§ YOUR GOAL
When a line of the records contains "simpl", copy it.

#### DATA RECORDS ####

Lemma reverse_in_edge (world : list rank_input) (j i : nat) :
  (j, i) ∈ in_edges (reverse world)
  ↔ i ≠ j ∧ owns_slave world i ∧ owns_master world j.
Proof.
  rewrite elem_of_in_edges. split.
  - intros (g & (Hr & ->)%reverse_lookup & Hj).
    rewrite (proj1 (reverse_swaps world i)) in Hj.
    apply dest_edges_spec in Hj; [|done]. intuition.
  - intros (Hne & Hs & Hm). eexists. split.
    + apply reverse_lookup. split; [by apply owns_slave_lt | done].
    + rewrite (proj1 (reverse_swaps world i)).
      apply dest_edges_spec; [by apply owns_slave_lt | intuition].
Qed.

Lemma forward_edge_spec (world : list rank_input) (i j : nat) :
  has_edge (forward world) i j
  ↔ i ≠ j ∧ owns_slave world i ∧ owns_master world j.
Proof. unfold has_edge. rewrite forward_out_edge, forward_in_edge. tauto. Qed.

Lemma reverse_edge_spec (world : list rank_input) (j i : nat) :
  has_edge (reverse world) j i
  ↔ i ≠ j ∧ owns_slave world i ∧ owns_master world j.
Proof. unfold has_edge. rewrite reverse_out_edge, reverse_in_edge. tauto. Qed.

(** C3. For all arguments of all ranks and all ranks [i], [j]: the forward
    (slave to master) topology contains [i → j] exactly when the reverse
    (master to slave) topology contains [j → i]; the edge is there exactly
    when [i ≠ j], [i] owns a slave and [j] owns a master with the marker;
    and neither topology has a self-edge, whatever rank [i] owns. *)
Theorem neighborhood_topologies_mirror (world : list rank_input) (i j : nat) :
  (has_edge (forward world) i j ↔ has_edge (reverse world) j i)
  ∧ (has_edge (forward world) i j
     ↔ i ≠ j ∧ owns_slave world i ∧ owns_master world j)
  ∧ ¬ has_edge (forward world) i i
  ∧ ¬ has_edge (reverse world) i i.
Proof.
  rewrite !forward_edge_spec, !reverse_edge_spec. tauto.
Qed.

(** C4, as stated, fails: with the marker also on rank 0 the forward
    topology has the edge [1 → 0], which the claimed edge set leaves out. *)
Lemma scenario_forward_edges_not_as_claimed :
  owns_slave (scenario 7) 0 ∧ owns_master (scenario 7) 0
  ∧ ¬ (∀ i j : nat, has_edge (forward (scenario 7)) i j
                    ↔ (i, j) ∈ [(0, 2); (0, 3); (1, 2); (1, 3)]%nat).
Proof.
  split; [|split].
  - eexists. split; [reflexivity | done].
  - eexists. split; [reflexivity | left].
  - intros H. assert (has_edge (forward (scenario 7)) 1 0) as E.
    { left. vm_compute. set_solver. }
    apply H in E. set_solver.
Qed.

(** C4, amended. In the scenario with the marker also on rank 0 the
    forward edge set is exactly [0→2, 0→3, 1→0, 1→2, 1→3], every edge
    declared by both of its endpoints, and there is no edge [0 → 0].
    When the master of rank 0 carries another tag, the edge set is
    exactly [0→2, 0→3, 1→2, 1→3]. *)
Theorem scenario_forward_edges :
  (∀ i j : nat, has_edge (forward (scenario 7)) i j
                ↔ (i, j) ∈ [(0, 2); (0, 3); (1, 0); (1, 2); (1, 3)]%nat)
  ∧ out_edges (forward (scenario 7))
      = [(0, 2); (0, 3); (1, 0); (1, 2); (1, 3)]%nat
  ∧ in_edges (forward (scenario 7))
      ≡ₚ [(0, 2); (0, 3); (1, 0); (1, 2); (1, 3)]%nat
  ∧ ¬ has_edge (forward (scenario 7)) 0 0
  ∧ (∀ i j : nat, has_edge (forward (scenario 3)) i j
                  ↔ (i, j) ∈ [(0, 2); (0, 3); (1, 2); (1, 3)]%nat).
Proof.
  assert (out_edges (forward (scenario 7))
          = [(0, 2); (0, 3); (1, 0); (1, 2); (1, 3)]%nat) as Ho by reflexivity.
  assert (in_edges (forward (scenario 7))
          = [(1, 0); (0, 2); (1, 2); (0, 3); (1, 3)]%nat) as Hi by reflexivity.
  assert (out_edges (forward (scenario 3))
          = [(0, 2); (0, 3); (1, 2); (1, 3)]%nat) as Ho3 by reflexivity.
  assert (in_edges (forward (scenario 3))
          = [(0, 2); (1, 2); (0, 3); (1, 3)]%nat) as Hi3 by reflexivity.
  split; [|split; [|split; [|split]]].
  - intros i j. unfold has_edge. rewrite Ho, Hi. set_solver.
  - done.
  - rewrite Hi. by solve_Permutation.
  - unfold has_edge. rewrite Ho, Hi. set_solver.
  - intros i j. unfold has_edge. rewrite Ho3, Hi3. set_solver.
Qed.

End neighborhood.

(** ** Owner-to-ghost communicator *)

Section owner_to_ghost.
Import OwnerToGhost.

Lemma elem_of_set_insert (x y : Z) (s : list Z) :
  y ∈ set_insert x s ↔ y = x ∨ y ∈ s.
Proof.
  induction s as [|z s IH]; simpl.
  - rewrite list_elem_of_singleton, elem_of_nil. tauto.
  - repeat case_bool_decide; subst; rewrite ?elem_of_cons, ?IH; tauto.
Qed.

Lemma set_insert_sorted (x : Z) (s : list Z) :
  StronglySorted Z.lt s → StronglySorted Z.lt (set_insert x s).
Proof.
  induction 1 as [|z s Hs IH Hall]; simpl.
  - repeat constructor.
  - repeat case_bool_decide.
    + constructor; [by constructor|]. constructor; [done|].
      eapply Forall_impl; [exact Hall|]. simpl. lia.
    + by constructor.
    + constructor; [done|]. apply Forall_forall. intros y Hy.
      apply elem_of_set_insert in Hy as [->|Hy]; [lia|].
      by eapply Forall_forall in Hall.
Qed.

####

§ TASK OUTPUT
  induction s as [|z s IH]; simpl.
  induction 1 as [|z s Hs IH Hall]; simpl.
      eapply Forall_impl; [exact Hall|]. simpl. lia.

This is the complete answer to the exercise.